What to work on: Up to and including the line with "(escapeDoubleQuotesForCsv (CommentListEntry.text entry)))", return every line from the start of the entries below exactly.

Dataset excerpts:
BEGIN

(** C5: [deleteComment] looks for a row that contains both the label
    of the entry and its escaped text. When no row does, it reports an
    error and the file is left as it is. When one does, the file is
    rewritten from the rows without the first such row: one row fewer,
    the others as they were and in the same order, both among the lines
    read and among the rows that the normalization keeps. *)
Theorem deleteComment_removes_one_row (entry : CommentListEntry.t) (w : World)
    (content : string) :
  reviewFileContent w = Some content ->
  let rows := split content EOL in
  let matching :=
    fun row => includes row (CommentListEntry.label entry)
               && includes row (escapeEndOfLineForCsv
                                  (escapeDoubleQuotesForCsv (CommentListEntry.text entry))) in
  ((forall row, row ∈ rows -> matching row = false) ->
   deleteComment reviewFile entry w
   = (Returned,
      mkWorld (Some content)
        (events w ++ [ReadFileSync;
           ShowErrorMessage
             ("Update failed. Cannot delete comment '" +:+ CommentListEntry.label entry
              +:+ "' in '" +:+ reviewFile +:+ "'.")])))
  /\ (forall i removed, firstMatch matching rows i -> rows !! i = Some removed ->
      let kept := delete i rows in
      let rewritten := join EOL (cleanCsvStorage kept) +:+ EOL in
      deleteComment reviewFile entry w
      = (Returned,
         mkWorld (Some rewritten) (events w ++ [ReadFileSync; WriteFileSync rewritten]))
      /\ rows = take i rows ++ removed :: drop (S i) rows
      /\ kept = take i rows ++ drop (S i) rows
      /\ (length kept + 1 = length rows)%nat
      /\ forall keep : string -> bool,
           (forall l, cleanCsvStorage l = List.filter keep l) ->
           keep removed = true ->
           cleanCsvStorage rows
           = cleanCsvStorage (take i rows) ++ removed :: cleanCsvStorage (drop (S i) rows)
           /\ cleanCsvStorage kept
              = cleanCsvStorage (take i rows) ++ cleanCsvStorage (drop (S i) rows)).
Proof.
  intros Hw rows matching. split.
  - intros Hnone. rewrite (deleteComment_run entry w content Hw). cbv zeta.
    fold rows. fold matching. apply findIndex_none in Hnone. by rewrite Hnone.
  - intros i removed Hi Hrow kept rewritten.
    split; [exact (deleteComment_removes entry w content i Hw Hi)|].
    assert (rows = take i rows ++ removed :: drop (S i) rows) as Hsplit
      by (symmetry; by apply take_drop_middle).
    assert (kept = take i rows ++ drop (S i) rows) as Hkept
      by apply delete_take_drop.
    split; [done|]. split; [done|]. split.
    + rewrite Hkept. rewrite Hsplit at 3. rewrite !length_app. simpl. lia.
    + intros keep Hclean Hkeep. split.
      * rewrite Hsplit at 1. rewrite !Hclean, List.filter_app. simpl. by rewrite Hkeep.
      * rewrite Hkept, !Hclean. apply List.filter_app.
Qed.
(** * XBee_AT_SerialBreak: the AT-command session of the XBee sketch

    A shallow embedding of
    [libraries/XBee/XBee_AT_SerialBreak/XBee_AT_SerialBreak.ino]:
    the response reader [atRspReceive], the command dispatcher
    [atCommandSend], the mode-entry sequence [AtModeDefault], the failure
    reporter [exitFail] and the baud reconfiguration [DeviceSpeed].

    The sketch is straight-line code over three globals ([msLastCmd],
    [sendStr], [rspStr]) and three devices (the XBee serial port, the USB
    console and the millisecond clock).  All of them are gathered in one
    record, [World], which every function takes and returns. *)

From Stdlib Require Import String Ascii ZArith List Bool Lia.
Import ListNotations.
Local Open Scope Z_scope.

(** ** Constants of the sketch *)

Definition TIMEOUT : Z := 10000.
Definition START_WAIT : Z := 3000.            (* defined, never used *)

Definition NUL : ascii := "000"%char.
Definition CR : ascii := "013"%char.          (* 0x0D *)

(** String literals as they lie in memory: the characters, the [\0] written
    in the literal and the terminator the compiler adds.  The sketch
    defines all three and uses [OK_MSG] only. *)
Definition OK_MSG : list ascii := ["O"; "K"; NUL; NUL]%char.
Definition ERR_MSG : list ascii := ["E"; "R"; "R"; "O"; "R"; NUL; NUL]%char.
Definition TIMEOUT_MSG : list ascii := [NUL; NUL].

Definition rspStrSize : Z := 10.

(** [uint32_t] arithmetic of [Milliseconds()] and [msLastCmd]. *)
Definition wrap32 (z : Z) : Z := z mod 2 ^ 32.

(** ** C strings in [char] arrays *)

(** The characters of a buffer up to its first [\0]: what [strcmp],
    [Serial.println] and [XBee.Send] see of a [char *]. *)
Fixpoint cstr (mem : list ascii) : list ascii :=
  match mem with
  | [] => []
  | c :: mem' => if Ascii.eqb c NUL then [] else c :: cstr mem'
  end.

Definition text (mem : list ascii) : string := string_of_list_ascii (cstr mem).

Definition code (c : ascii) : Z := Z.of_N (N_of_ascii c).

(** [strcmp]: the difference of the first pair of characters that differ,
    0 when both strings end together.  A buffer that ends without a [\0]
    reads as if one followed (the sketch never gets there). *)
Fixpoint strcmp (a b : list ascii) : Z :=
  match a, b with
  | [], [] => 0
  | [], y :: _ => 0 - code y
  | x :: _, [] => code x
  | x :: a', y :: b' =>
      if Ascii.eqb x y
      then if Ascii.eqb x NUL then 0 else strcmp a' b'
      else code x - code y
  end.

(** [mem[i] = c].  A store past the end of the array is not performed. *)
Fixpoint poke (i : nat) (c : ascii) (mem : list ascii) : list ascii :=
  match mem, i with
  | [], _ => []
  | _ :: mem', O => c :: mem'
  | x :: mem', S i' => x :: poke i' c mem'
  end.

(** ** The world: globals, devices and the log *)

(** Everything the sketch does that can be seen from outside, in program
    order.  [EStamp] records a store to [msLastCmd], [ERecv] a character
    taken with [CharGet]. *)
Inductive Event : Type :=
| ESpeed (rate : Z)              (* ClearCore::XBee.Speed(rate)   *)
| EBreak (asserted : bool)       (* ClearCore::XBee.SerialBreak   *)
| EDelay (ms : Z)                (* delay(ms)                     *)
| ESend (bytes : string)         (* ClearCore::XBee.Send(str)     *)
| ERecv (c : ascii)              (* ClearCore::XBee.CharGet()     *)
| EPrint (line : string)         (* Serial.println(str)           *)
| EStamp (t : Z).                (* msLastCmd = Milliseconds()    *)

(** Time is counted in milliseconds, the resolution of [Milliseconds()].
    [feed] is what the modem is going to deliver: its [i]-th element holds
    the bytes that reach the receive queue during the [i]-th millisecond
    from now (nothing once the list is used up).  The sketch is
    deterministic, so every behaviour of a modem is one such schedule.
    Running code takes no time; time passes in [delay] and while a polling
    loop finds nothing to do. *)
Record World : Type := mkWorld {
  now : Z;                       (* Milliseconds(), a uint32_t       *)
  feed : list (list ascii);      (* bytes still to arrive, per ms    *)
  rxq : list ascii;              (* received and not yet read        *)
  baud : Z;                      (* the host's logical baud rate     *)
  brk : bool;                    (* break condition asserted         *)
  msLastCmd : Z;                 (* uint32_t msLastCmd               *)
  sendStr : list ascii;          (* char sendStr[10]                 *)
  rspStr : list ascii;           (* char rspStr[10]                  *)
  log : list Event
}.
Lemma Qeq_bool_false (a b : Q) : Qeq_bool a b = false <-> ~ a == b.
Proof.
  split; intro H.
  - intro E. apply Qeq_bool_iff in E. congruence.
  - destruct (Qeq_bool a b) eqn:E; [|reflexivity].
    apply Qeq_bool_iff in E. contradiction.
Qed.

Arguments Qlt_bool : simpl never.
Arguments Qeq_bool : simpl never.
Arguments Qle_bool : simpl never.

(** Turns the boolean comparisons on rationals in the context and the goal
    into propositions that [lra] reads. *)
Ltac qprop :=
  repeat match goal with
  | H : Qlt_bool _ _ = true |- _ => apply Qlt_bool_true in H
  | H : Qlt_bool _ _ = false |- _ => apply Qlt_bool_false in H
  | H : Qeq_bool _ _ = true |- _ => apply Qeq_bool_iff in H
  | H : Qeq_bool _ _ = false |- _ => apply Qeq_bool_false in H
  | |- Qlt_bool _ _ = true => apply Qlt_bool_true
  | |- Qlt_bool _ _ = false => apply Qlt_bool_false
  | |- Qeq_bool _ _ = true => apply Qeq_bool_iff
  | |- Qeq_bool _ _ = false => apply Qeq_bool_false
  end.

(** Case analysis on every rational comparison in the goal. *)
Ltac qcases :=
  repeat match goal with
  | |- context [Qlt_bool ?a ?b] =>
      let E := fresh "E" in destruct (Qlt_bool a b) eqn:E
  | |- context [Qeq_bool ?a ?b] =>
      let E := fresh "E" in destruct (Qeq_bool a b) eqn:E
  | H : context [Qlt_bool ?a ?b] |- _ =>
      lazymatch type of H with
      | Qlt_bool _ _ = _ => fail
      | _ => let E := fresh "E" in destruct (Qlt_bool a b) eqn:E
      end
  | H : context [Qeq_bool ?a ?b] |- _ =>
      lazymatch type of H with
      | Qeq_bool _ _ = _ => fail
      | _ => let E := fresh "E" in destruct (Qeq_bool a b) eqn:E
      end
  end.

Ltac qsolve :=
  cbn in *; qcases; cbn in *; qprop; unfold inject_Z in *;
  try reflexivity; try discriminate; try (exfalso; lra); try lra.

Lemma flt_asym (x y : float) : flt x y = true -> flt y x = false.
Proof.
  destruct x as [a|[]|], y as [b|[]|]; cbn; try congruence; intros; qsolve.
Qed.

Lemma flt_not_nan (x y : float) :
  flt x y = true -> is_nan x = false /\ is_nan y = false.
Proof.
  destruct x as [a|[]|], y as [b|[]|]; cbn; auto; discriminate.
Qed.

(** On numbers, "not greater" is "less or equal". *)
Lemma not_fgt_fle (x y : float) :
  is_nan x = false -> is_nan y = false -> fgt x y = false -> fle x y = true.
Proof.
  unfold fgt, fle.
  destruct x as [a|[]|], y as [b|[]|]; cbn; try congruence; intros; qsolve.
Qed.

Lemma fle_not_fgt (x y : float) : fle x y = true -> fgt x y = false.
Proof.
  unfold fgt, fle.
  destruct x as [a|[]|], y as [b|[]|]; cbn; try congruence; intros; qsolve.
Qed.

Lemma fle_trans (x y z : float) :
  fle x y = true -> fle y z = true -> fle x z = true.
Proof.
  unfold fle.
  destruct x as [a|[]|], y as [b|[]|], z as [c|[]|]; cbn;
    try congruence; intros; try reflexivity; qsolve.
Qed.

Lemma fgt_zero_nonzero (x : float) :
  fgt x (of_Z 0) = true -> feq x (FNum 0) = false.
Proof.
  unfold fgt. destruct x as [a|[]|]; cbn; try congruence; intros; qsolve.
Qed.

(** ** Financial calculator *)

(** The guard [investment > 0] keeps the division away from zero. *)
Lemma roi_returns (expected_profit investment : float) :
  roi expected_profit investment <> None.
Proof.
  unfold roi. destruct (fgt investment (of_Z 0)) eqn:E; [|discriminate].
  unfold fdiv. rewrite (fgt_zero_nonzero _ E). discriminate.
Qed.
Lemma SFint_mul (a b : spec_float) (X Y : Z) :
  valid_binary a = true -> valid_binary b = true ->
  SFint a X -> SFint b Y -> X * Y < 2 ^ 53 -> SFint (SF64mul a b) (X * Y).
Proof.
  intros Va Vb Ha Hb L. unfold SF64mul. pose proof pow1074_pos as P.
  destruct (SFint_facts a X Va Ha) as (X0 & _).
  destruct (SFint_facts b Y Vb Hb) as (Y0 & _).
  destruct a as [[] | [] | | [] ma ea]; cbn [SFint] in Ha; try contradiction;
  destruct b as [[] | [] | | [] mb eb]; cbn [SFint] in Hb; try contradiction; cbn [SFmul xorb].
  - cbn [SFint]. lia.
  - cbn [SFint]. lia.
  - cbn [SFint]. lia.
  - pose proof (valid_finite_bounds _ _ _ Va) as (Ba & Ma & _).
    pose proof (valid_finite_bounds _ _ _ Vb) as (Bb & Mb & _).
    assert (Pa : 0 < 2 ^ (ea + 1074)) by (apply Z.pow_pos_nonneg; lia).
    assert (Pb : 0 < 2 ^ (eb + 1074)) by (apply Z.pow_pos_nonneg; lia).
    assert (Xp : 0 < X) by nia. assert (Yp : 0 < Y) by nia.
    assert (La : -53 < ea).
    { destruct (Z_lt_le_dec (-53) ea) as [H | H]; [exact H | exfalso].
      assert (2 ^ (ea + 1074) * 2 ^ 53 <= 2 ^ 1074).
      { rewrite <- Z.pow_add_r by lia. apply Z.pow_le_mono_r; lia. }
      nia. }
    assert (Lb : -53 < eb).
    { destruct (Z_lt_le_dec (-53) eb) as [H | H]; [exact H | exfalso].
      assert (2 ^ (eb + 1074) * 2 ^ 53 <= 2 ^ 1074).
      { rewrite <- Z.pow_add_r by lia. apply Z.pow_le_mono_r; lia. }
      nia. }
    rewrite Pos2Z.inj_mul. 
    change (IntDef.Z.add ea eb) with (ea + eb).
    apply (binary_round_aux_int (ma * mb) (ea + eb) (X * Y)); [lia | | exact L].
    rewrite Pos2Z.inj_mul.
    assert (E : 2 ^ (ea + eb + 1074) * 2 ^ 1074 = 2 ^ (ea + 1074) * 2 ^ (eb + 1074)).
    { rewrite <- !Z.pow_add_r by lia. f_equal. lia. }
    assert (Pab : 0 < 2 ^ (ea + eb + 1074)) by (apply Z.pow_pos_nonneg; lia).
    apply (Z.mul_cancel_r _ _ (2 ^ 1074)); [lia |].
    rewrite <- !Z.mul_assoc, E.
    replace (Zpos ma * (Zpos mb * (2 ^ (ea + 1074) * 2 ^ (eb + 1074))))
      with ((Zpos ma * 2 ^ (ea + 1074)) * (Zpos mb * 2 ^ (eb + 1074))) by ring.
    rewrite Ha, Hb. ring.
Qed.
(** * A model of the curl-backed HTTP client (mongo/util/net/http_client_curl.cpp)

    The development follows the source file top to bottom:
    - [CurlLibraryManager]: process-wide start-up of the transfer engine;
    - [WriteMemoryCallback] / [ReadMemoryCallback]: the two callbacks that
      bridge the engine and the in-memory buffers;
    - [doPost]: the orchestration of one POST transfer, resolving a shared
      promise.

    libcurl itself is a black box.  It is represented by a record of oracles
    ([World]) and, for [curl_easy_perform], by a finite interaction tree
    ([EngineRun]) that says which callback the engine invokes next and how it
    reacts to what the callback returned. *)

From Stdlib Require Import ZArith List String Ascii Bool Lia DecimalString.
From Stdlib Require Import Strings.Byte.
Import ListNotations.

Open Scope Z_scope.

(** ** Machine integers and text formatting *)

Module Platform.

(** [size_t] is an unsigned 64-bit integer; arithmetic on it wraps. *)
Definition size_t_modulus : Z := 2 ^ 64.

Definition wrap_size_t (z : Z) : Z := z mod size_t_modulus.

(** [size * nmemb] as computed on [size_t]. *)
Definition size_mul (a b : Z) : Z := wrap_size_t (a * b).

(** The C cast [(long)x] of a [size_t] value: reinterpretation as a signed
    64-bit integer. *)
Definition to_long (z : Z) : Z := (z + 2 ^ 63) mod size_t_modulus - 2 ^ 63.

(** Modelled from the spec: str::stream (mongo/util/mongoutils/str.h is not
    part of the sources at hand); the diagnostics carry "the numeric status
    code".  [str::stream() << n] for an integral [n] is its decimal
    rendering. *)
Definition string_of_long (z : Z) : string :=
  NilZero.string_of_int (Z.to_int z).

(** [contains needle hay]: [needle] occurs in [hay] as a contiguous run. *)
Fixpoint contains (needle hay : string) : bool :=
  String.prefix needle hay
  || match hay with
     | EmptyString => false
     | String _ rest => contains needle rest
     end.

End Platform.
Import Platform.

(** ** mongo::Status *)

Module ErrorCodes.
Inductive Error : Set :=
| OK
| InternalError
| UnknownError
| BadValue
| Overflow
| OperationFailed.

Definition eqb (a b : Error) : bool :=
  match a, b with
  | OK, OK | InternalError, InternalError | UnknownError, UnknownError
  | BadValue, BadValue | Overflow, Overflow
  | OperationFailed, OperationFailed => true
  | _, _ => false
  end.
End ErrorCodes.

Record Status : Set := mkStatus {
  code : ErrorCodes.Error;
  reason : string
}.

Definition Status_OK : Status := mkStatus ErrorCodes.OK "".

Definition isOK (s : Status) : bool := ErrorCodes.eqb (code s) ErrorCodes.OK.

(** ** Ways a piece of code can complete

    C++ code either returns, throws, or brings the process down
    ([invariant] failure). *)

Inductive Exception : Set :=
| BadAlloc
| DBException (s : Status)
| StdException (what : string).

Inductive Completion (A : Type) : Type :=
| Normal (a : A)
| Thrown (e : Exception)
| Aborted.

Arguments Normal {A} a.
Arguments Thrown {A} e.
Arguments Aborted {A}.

END

Solved problem:
(** C5: [deleteComment] looks for a row that contains both the label
    of the entry and its escaped text. When no row does, it reports an
    error and the file is left as it is. When one does, the file is
    rewritten from the rows without the first such row: one row fewer,
    the others as they were and in the same order, both among the lines
    read and among the rows that the normalization keeps. *)
Theorem deleteComment_removes_one_row (entry : CommentListEntry.t) (w : World)
    (content : string) :
  reviewFileContent w = Some content ->
  let rows := split content EOL in
  let matching :=
    fun row => includes row (CommentListEntry.label entry)
               && includes row (escapeEndOfLineForCsv
                                  (escapeDoubleQuotesForCsv (CommentListEntry.text entry))) in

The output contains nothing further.